My son, on reading the bit of verse I posted yesterday, recalled that I had a bit of allegedly comic rhyming stuffed ignominiously into an upper dresser drawer, and suggested that I ought to find same, if possible, and post it. Sure enough, years later, I easily located said bit of drivel, along with two other poems I'd long forgotten. The first, entitled "A Hymn to Beauty," is reproduced below. (It is dated 1670, but surely this is an error; I simply wasn't active in the fine arts at that time.) The second, entitled "Tacky Teeth," is suitable for group chanting among the hopelessly inebriated, and will be reprinted at a future date. The third, entitled "Lust: A Cautionary Fable," delivers a strong moral message -- as relevant now as when it was written! -- but must nonetheless be rated "Parental Guidance Muscularly Encouraged," and thus cannot appear here until well past the family hour of the date of publication.

A Hymn to Beauty (1670)

I'll give an observation, and I'll swear to God it's true:
People look worse without clothes than one expects them to.
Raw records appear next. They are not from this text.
Lemma send_telegram_events (cfg : config) (msg : text) (w : world) :
  exists evs,
    trace (after (send_telegram cfg msg) w) = trace w ++ evs /\
    gets evs = [] /\
    posts evs = (if unset (TELEGRAM_BOT_TOKEN cfg) || unset (TELEGRAM_CHAT_ID cfg)
                 then [] else [msg]) /\
    last_level_alert (after (send_telegram cfg msg) w) = last_level_alert w /\
    upstox (after (send_telegram cfg msg) w) = upstox w.
Proof.
  unfold after. rewrite send_telegram_eq.
  destruct (unset (TELEGRAM_BOT_TOKEN cfg) || unset (TELEGRAM_CHAT_ID cfg)).
  - by exists [Print (TxtTelegramSkipped msg)].
  - destruct (telegram w) as [|[] ?]; simpl.
    + exists [HttpPost msg; Print TxtTelegramError]. by rewrite <- app_assoc.
    + by exists [HttpPost msg].
    + exists [HttpPost msg; Print TxtTelegramError]. by rewrite <- app_assoc.
Qed.

Lemma status_is_success (o : option value) :
  differs_from_str (default JNull o) "success" = false <-> o = Some (JStr "success").
Proof.
  destruct o as [[| | | |s| |]|]; simpl; try (split; [done|by intros [=]]).
  case_bool_decide as E; simpl; split; try done.
  - intros _. by rewrite E.
  - intros [= ->]. done.
Qed.
Definition system_write_command (os : OperatingSystem) (xsel : bool)
    : Command :=
  match os with
  | darwin =>
      {| program := Some "pbcopy"; args := [];
         stdin := Some piped; stdout := None; stderr := Some piped |}
  | windows =>
      {| program := Some "powershell";
         args := ["-noprofile"; "-command"; "$input|Set-Clipboard"];
         stdin := Some piped; stdout := None; stderr := Some piped |}
  | _ =>
      if xsel
      then {| program := Some "xsel"; args := ["-b"; "-i"];
              stdin := Some piped; stdout := None; stderr := Some piped |}
      else {| program := Some "xclip";
              args := ["-selection"; "clipboard"; "-i"];
              stdin := Some piped; stdout := None; stderr := Some piped |}
  end.

(** Text with every line feed written as carriage return, line feed. *)
Fixpoint to_CRLF (text : string) : string :=
  match text with
  | EmptyString => EmptyString
  | String c rest =>
      if Ascii.eqb c LF then String CR (String LF (to_CRLF rest))
      else String c (to_CRLF rest)
  end.

Definition CRLF : string := String CR (String LF EmptyString).

Fixpoint count_CR (text : string) : nat :=
  match text with
  | EmptyString => 0%nat
  | String c rest =>
      if Ascii.eqb c CR then S (count_CR rest) else count_CR rest
  end.

Fixpoint ends_with_LF (text : string) : bool :=
  match text with
  | EmptyString => false
  | String c rest =>
      match rest with
      | EmptyString => Ascii.eqb c LF
      | String _ _ => ends_with_LF rest
      end
  end.

(** ** Running module code *)

(** Unfolds the monad operations so that a run reduces to the host's
    answers. *)
Ltac run_M :=
  cbv [mbind M_bind mret M_ret try_catch throw request
       get_exports set_exports console Command_output Command_spawn] in *;
  cbn [fst snd] in *.

(** The probe is [where] on Windows and [which] elsewhere, given the
    command as its one argument, with both output streams discarded. *)
Lemma checkCommand_shape h command :
  program (checkCommand h command) =
    Some (if decide (build_os h = windows) then "where" else "which") /\
  args (checkCommand h command) = [command] /\
  stdout (checkCommand h command) = Some null /\
  stderr (checkCommand h command) = Some null.
Proof.
  unfold checkCommand.
  destruct (decide (build_os h = windows)); repeat split.
Qed.

Lemma commandExists_run h command w :
  commandExists h command w =
    (Returned (probe_result h (started w) command),
     start (emit (EvOutput (checkCommand h command)) w)).
Proof.
  unfold commandExists, probe_result. run_M.
  destruct (command_output h (started w) (checkCommand h command));
    reflexivity.
Qed.

(** ** The Windows post-processing as a function on characters *)

Lemma replace_all_CR_chars data :
  list_ascii_of_string (replace_all_CR data) =
    List.filter not_CR (list_ascii_of_string data).
Proof.
  induction data as [|c rest IH]; simpl; [reflexivity|].
  unfold not_CR at 1. destruct (Ascii.eqb c CR); simpl; congruence.
Qed.

Lemma replace_LF_at_end_snoc front :
  replace_LF_at_end (string_of_list_ascii (front ++ [LF])) =
    string_of_list_ascii front.
Proof.
  induction front as [|c front IH]; [reflexivity|].
  change (string_of_list_ascii ((c :: front) ++ [LF]))
    with (String c (string_of_list_ascii (front ++ [LF]))).
  cbn [replace_LF_at_end].
  destruct (string_of_list_ascii (front ++ [LF])) eqn:E.
  - destruct front; discriminate E.
  - rewrite IH. reflexivity.
Qed.

Lemma replace_LF_at_end_other data :
  (forall front, list_ascii_of_string data <> front ++ [LF]) ->
  replace_LF_at_end data = data.
Proof.
  induction data as [|c rest IH]; intros Hend; [reflexivity|].
  cbn [replace_LF_at_end]. destruct rest as [|d rest'].
  - destruct (Ascii.eqb_spec c LF) as [->|]; [|reflexivity].
    exfalso. apply (Hend []). reflexivity.
  - f_equal. apply IH. intros front Hfront.
    apply (Hend (c :: front)). simpl in *. rewrite Hfront. reflexivity.
Qed.
(** * The ION buffer/handle lifecycle engine (drivers/gpu/ion/ion.c)

    A shallow embedding of the reference-counting core of the ION memory
    manager: buffers created over pluggable heaps, per-client handles,
    kernel-mapping counts, deferred freeing and the dma-buf export/import
    bridge.

    Conventions of the embedding.

    - Kernel objects live in a store indexed by their address.  A C pointer
      is a [Z]; dereferencing an address that holds no live object of the
      expected type is a [Crash BadPointer].
    - The heap backends ([heap->ops->...]), the slab allocator and the
      dma-buf core are outside this file of the driver.  Their answers are
      given by an [Environment] whose functions see the whole history of
      calls made so far, and every call is recorded in the [trace].
    - The rb-trees ([dev->buffers], [client->handles]) are represented by
      their in-order key sequence, the plist of heaps by its traversal
      order.
    - Mutexes and the rw-semaphore are not represented: every operation is
      run to completion under the locks it takes.
    - [pr_debug]/[pr_err]/[pr_info] and the task-name bookkeeping that only
      feeds them are left out; [WARN]/[WARN_ON] are recorded in the trace.
    - The development follows the build with CONFIG_ION_BCM set and
      CONFIG_ION_OOM_KILLER unset, on a target whose [long] and pointers
      are 32 bits wide. *)

From stdpp Require Import gmap list.
(** C3, amended. For an input of length at least 2 on which the Map
    Matching call and the Directions call both resolve without a usable
    result, the handler answers with method ["simple"], no confidence, and a
    geometry of [min p 50] vertices, where [p] is the number of processed
    coordinates ([2 <= p <= len]); this is [min len 50] whenever
    [len <= 100]. *)
Theorem simple_fallback_result (getTime : string -> number) (token : option string)
        (coordinates : list Coordinate) (svc : Services) :
  Server.tokenMissing token = false ->
  2 <= length coordinates ->
  let processed := Server.processedOf getTime coordinates in
  noUsableMatch (matchingEndpoint svc (map lonLat processed)) = true ->
  noUsableRoute (directionsEndpoint svc (map lonLat (Server.directionsCoordinatesOf processed)))
  = true ->
  exists calls result,
    Server.POST getTime token (Server.JsonBody (Some coordinates)) svc
    = (calls, Returned (Server.mkHttp 200 (Server.RouteJson result)))
    /\ Server.method result = "simple"%string
    /\ Server.confidence result = None
    /\ length (coordinates_of (Server.geometry result)) = Nat.min (length processed) 50
    /\ 2 <= length processed <= length coordinates
    /\ (length coordinates <= 100 ->
        length (coordinates_of (Server.geometry result))
        = Nat.min (length coordinates) 50).
Proof.
  intros Htoken Hlen processed Hmatch Hroute.
  rewrite (@POST_after_unusable_match getTime token svc coordinates) by assumption.
  fold processed. unfold tryCatch, Server.afterMatching. unfold bind at 1.
  rewrite (directionsFallback_falls_through svc processed (length coordinates) Hroute).
  pose proof (length_processedOf getTime coordinates Hlen) as Hp. fold processed in Hp.
  simpl. eexists. eexists. split; [reflexivity|].
  split; [reflexivity|]. split; [reflexivity|].
  assert (Hcount : length (coordinates_of (Server.geometry
            {| Server.geometry :=
                 LineString (map (fun coord => [longitude coord; latitude coord])
                                 (Server.simpleCoordinatesOf processed));
               Server.distance := None; Server.duration := None;
               Server.confidence := None; Server.method := "simple";
               Server.processedPoints := length (Server.simpleCoordinatesOf processed);
               Server.originalPoints := length coordinates |}))
          = Nat.min (length processed) 50).
  { simpl. rewrite length_map. apply simpleCoordinatesOf_length. lia. }
  split; [exact Hcount|]. split; [exact Hp|].
  intros Hshort. rewrite Hcount. f_equal.
  subst processed. unfold Server.processedOf.
  rewrite processCoordinates_short; rewrite length_sortCoordinates; [reflexivity|].
  unfold Server.maxCoordinates. lia.
Qed.
(** * PdfObjectModel: the tree-table adapter of PoDoFoBrowser

    A shallow embedding of [pdfobjectmodel.cpp]: the model tree
    ([PdfObjectModelTree]), its nodes ([PdfObjectModelNode]) and the Qt
    adapter ([PdfObjectModel]), together with the properties of the
    alias index, lazy child population and the edit protocol.

    The C++ free store is explicit: nodes live in a finite map from
    addresses to node records, and the PDF document the tree points to
    is a value that the operations read and update in place.
    Assertions are compiled in, as in a build without NDEBUG. The
    destructor of a node recurses into its children; the model gives
    that recursion a budget and the proofs show which budget suffices. *)

From stdpp Require Import base gmap list strings.
From Stdlib Require Import ZArith Lia DecimalString.

Local Open Scope Z_scope.
Set Warnings "-register-all".

(** ** Outcomes of a C++ call

    A call runs on a state (the free store and the document). It
    returns, or an exception leaves it, in both cases with the state
    reached so far; or the program is gone. *)

Inductive exception :=
| invalid_argument (what : string)
| logic_error (what : string)
| PdfError (code : nat).

Inductive outcome (S A : Type) :=
| Return (a : A) (s : S)        (* normal completion *)
| Throw (e : exception) (s : S) (* a C++ exception leaves the call *)
| AssertFail                    (* an assertion is false: abort() *)
| Undefined                     (* null or dangling dereference, iterator
                                   past the end, signed overflow *)
| OutOfFuel.                    (* recursion budget of the model exhausted *)
Arguments Return {S A} a s.
Arguments Throw {S A} e s.
Arguments AssertFail {S A}.
Arguments Undefined {S A}.
Arguments OutOfFuel {S A}.

Definition M (S A : Type) : Type := S → outcome S A.

Definition ret {S A} (a : A) : M S A := λ s, Return a s.

Definition bind {S A B} (m : M S A) (k : A → M S B) : M S B := λ s,
  match m s with
  | Return a s' => k a s'
  | Throw e s' => Throw e s'
  | AssertFail => AssertFail
  | Undefined => Undefined
  | OutOfFuel => OutOfFuel
  end.

#[global] Instance M_ret {S} : MRet (M S) := λ A, ret.
#[global] Instance M_bind {S} : MBind (M S) := λ A B k m, bind m k.

Definition throw {S A} (e : exception) : M S A := λ s, Throw e s.
Definition get {S} : M S S := λ s, Return s s.
Definition gets {S A} (f : S → A) : M S A := λ s, Return (f s) s.
Definition modify {S} (f : S → S) : M S unit := λ s, Return tt (f s).
Definition undefined {S A} : M S A := λ _, Undefined.
Definition out_of_fuel {S A} : M S A := λ _, OutOfFuel.

(** A pointer that must not be null or dangling when dereferenced. *)
Definition deref {S A} (o : option A) : M S A :=
  match o with Some a => ret a | None => undefined end.

Definition assert {S} (b : bool) : M S unit :=
  if b then ret tt else λ _, AssertFail.

(** A loop over a vector by iterator, [begin()] to [end()]. *)
Fixpoint for_each {S A} (body : A → M S unit) (l : list A) : M S unit :=
  match l with
  | [] => ret tt
  | x :: l' => _ ← body x; for_each body l'
  end.

(** ** Machine integers *)

(** [size_t] to [int]: the low 32 bits, read as two's complement. *)
Definition int_of_size (n : nat) : Z :=
  let z := Z.of_nat n mod 2 ^ 32 in
  if z <? 2 ^ 31 then z else z - 2 ^ 32.

(** [int] to [size_t] (64 bit), as in the comparison [n < v.size()]. *)
Definition size_t_of_int (z : Z) : Z := z mod 2 ^ 64.

(** ** The PDF library's objects, as the model uses them

    Modelled from the spec: the PDF library is not part of the sources.
    Its objects are the tagged union of the spec's data model; a
    dictionary is an ordered map from names to objects, an array an
    ordered sequence of objects, and a reference is resolved through the
    document's table of indirect objects. *)

Module PoDoFo.

Definition PdfName := string.

(** [PdfName::KeyNull], the empty name. *)
Definition KeyNull : PdfName := EmptyString.

Record PdfReference := mkPdfReference
  { ObjectNumber : nat; GenerationNumber : nat }.

#[global] Instance PdfReference_eq_dec : EqDecision PdfReference.
Proof. solve_decision. Defined.

(** [PdfVariant]: one constructor per [EPdfDataType]. A dictionary is
    its key map in iteration order, an array its element vector. *)
Inductive PdfVariant :=
| Bool (b : bool)
| Number (n : Z)
| Real (digits : string)
| String (s : string)
| HexString (s : string)
| Name (n : PdfName)
| Array (a : list PdfVariant)
| Dictionary (d : list (PdfName * PdfVariant))
| Null
| Reference (r : PdfReference)
| RawData (s : string).

Definition IsArray (v : PdfVariant) : bool :=
  match v with Array _ => true | _ => false end.
Definition IsDictionary (v : PdfVariant) : bool :=
  match v with Dictionary _ => true | _ => false end.
Definition IsReference (v : PdfVariant) : bool :=
  match v with Reference _ => true | _ => false end.

(** [GetArray], [GetDictionary], [GetReference] on an object of another
    type are errors of the caller. *)
Definition GetArray {S} (v : PdfVariant) : M S (list PdfVariant) :=
  match v with Array a => ret a | _ => undefined end.
Definition GetDictionary {S} (v : PdfVariant)
  : M S (list (PdfName * PdfVariant)) :=
  match v with Dictionary d => ret d | _ => undefined end.
Definition GetReference {S} (v : PdfVariant) : M S PdfReference :=
  match v with Reference r => ret r | _ => undefined end.

(** The key map, a [std::map] from names to objects. *)
Fixpoint GetKey (d : list (PdfName * PdfVariant)) (k : PdfName)
  : option PdfVariant :=
  match d with
  | [] => None
  | (k', v) :: d' => if decide (k' = k) then Some v else GetKey d' k
  end.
The seem'ly, sleek, and long-limbed, muscled to godlike tone,
Are pinkish bags of mottled skin stapled to the bone.
The graceful and the buxom, the clean and tanned and fleet
Have pale veined pimpled backsides, and corned misshapen feet.
Who bulges most about the spots that lovers crave to touch
Removes the bulges with the clothes, leaving none too much.
The skin that is like velvet about the face and hands
Below is rash'd and lumpen, and lined with purple bands.
Those who seem as marble, so poised and calm and cool,
Have greasy pores amongst the hairs that ooze a sweatsome drool.
And so from that Perfection for which Love's own soul cries,
Appropriate the clothing; 'tis there the beauty lies.